• _What the exercise asks_: Return all the entries word for word.
══════
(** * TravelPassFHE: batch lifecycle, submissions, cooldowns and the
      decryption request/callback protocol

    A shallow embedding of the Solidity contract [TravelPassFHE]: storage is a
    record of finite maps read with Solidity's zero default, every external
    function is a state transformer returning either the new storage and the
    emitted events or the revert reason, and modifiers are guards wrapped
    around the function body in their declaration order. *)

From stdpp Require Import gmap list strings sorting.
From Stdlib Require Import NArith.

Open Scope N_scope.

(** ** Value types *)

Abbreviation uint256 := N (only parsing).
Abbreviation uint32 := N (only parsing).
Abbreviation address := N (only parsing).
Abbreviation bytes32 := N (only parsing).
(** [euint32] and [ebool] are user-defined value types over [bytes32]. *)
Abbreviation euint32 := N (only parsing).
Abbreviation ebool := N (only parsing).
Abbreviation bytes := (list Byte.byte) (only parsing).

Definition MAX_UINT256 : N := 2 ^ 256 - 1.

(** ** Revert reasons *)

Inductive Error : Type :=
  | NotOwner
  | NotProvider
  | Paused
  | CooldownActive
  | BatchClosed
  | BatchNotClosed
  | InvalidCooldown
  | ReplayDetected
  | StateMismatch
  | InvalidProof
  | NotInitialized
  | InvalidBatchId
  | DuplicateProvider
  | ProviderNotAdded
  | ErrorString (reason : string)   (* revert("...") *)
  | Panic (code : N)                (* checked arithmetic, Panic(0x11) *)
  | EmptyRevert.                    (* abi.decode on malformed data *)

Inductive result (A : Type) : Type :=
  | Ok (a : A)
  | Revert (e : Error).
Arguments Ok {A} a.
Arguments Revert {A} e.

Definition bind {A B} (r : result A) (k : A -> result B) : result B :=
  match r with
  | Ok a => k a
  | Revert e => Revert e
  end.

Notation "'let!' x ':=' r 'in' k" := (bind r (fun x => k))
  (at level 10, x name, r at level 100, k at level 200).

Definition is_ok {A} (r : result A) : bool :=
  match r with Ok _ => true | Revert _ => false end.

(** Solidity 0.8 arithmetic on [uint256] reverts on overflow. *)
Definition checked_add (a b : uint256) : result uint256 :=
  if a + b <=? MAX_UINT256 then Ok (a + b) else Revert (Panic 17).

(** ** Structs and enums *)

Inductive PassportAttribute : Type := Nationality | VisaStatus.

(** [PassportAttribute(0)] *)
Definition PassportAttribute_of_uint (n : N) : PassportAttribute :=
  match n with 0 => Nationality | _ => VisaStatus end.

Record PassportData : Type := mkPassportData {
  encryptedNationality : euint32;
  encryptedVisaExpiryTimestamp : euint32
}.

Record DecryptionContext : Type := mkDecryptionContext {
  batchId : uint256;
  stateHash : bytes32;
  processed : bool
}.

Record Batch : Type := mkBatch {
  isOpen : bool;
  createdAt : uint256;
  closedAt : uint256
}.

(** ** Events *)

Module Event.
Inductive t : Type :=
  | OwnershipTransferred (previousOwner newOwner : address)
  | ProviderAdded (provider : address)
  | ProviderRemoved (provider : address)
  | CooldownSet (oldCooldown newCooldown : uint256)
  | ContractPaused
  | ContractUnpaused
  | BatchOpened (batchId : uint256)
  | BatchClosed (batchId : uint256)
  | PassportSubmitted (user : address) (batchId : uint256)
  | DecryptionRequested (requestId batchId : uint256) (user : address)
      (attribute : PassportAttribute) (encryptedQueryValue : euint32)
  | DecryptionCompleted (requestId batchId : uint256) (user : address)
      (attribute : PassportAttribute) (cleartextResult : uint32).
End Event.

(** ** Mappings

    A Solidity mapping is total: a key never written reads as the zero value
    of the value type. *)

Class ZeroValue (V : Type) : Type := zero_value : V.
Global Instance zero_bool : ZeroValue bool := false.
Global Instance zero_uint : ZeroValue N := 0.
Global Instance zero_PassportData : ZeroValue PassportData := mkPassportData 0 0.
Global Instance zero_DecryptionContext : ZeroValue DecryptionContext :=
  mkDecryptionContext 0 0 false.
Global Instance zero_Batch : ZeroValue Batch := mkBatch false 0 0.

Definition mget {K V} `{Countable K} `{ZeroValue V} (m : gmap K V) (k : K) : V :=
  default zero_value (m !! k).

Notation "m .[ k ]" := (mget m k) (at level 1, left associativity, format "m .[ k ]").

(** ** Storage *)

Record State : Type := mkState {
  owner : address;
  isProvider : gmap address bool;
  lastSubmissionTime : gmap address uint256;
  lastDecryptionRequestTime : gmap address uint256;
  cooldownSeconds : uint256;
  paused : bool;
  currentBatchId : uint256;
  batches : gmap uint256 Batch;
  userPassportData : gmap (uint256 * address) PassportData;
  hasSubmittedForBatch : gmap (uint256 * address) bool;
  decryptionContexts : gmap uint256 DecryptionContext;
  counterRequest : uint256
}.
══════
• _The completed task_:
(** * TravelPassFHE: batch lifecycle, submissions, cooldowns and the
      decryption request/callback protocol

    A shallow embedding of the Solidity contract [TravelPassFHE]: storage is a
    record of finite maps read with Solidity's zero default, every external
    function is a state transformer returning either the new storage and the
    emitted events or the revert reason, and modifiers are guards wrapped
    around the function body in their declaration order. *)

From stdpp Require Import gmap list strings sorting.
From Stdlib Require Import NArith.

Open Scope N_scope.

(** ** Value types *)

Abbreviation uint256 := N (only parsing).
Abbreviation uint32 := N (only parsing).
Abbreviation address := N (only parsing).
Abbreviation bytes32 := N (only parsing).
(** [euint32] and [ebool] are user-defined value types over [bytes32]. *)
Abbreviation euint32 := N (only parsing).
Abbreviation ebool := N (only parsing).
Abbreviation bytes := (list Byte.byte) (only parsing).

Definition MAX_UINT256 : N := 2 ^ 256 - 1.

(** ** Revert reasons *)

Inductive Error : Type :=
  | NotOwner
  | NotProvider
  | Paused
  | CooldownActive
  | BatchClosed
  | BatchNotClosed
  | InvalidCooldown
  | ReplayDetected
  | StateMismatch
  | InvalidProof
  | NotInitialized
  | InvalidBatchId
  | DuplicateProvider
  | ProviderNotAdded
  | ErrorString (reason : string)   (* revert("...") *)
  | Panic (code : N)                (* checked arithmetic, Panic(0x11) *)
  | EmptyRevert.                    (* abi.decode on malformed data *)

Inductive result (A : Type) : Type :=
  | Ok (a : A)
  | Revert (e : Error).
Arguments Ok {A} a.
Arguments Revert {A} e.

Definition bind {A B} (r : result A) (k : A -> result B) : result B :=
  match r with
  | Ok a => k a
  | Revert e => Revert e
  end.

Notation "'let!' x ':=' r 'in' k" := (bind r (fun x => k))
  (at level 10, x name, r at level 100, k at level 200).

Definition is_ok {A} (r : result A) : bool :=
  match r with Ok _ => true | Revert _ => false end.

(** Solidity 0.8 arithmetic on [uint256] reverts on overflow. *)
Definition checked_add (a b : uint256) : result uint256 :=
  if a + b <=? MAX_UINT256 then Ok (a + b) else Revert (Panic 17).

(** ** Structs and enums *)

Inductive PassportAttribute : Type := Nationality | VisaStatus.

(** [PassportAttribute(0)] *)
Definition PassportAttribute_of_uint (n : N) : PassportAttribute :=
  match n with 0 => Nationality | _ => VisaStatus end.

Record PassportData : Type := mkPassportData {
  encryptedNationality : euint32;
  encryptedVisaExpiryTimestamp : euint32
}.

Record DecryptionContext : Type := mkDecryptionContext {
  batchId : uint256;
  stateHash : bytes32;
  processed : bool
}.

Record Batch : Type := mkBatch {
  isOpen : bool;
  createdAt : uint256;
  closedAt : uint256
}.

(** ** Events *)

Module Event.
Inductive t : Type :=
  | OwnershipTransferred (previousOwner newOwner : address)
  | ProviderAdded (provider : address)
  | ProviderRemoved (provider : address)
  | CooldownSet (oldCooldown newCooldown : uint256)
  | ContractPaused
  | ContractUnpaused
  | BatchOpened (batchId : uint256)
  | BatchClosed (batchId : uint256)
  | PassportSubmitted (user : address) (batchId : uint256)
  | DecryptionRequested (requestId batchId : uint256) (user : address)
      (attribute : PassportAttribute) (encryptedQueryValue : euint32)
  | DecryptionCompleted (requestId batchId : uint256) (user : address)
      (attribute : PassportAttribute) (cleartextResult : uint32).
End Event.

(** ** Mappings

    A Solidity mapping is total: a key never written reads as the zero value
    of the value type. *)

Class ZeroValue (V : Type) : Type := zero_value : V.
Global Instance zero_bool : ZeroValue bool := false.
Global Instance zero_uint : ZeroValue N := 0.
Global Instance zero_PassportData : ZeroValue PassportData := mkPassportData 0 0.
Global Instance zero_DecryptionContext : ZeroValue DecryptionContext :=
  mkDecryptionContext 0 0 false.
Global Instance zero_Batch : ZeroValue Batch := mkBatch false 0 0.

Definition mget {K V} `{Countable K} `{ZeroValue V} (m : gmap K V) (k : K) : V :=
  default zero_value (m !! k).

Notation "m .[ k ]" := (mget m k) (at level 1, left associativity, format "m .[ k ]").

(** ** Storage *)

Record State : Type := mkState {
  owner : address;
  isProvider : gmap address bool;
  lastSubmissionTime : gmap address uint256;
  lastDecryptionRequestTime : gmap address uint256;
  cooldownSeconds : uint256;
  paused : bool;
  currentBatchId : uint256;
  batches : gmap uint256 Batch;
  userPassportData : gmap (uint256 * address) PassportData;
  hasSubmittedForBatch : gmap (uint256 * address) bool;
  decryptionContexts : gmap uint256 DecryptionContext;
  counterRequest : uint256
}.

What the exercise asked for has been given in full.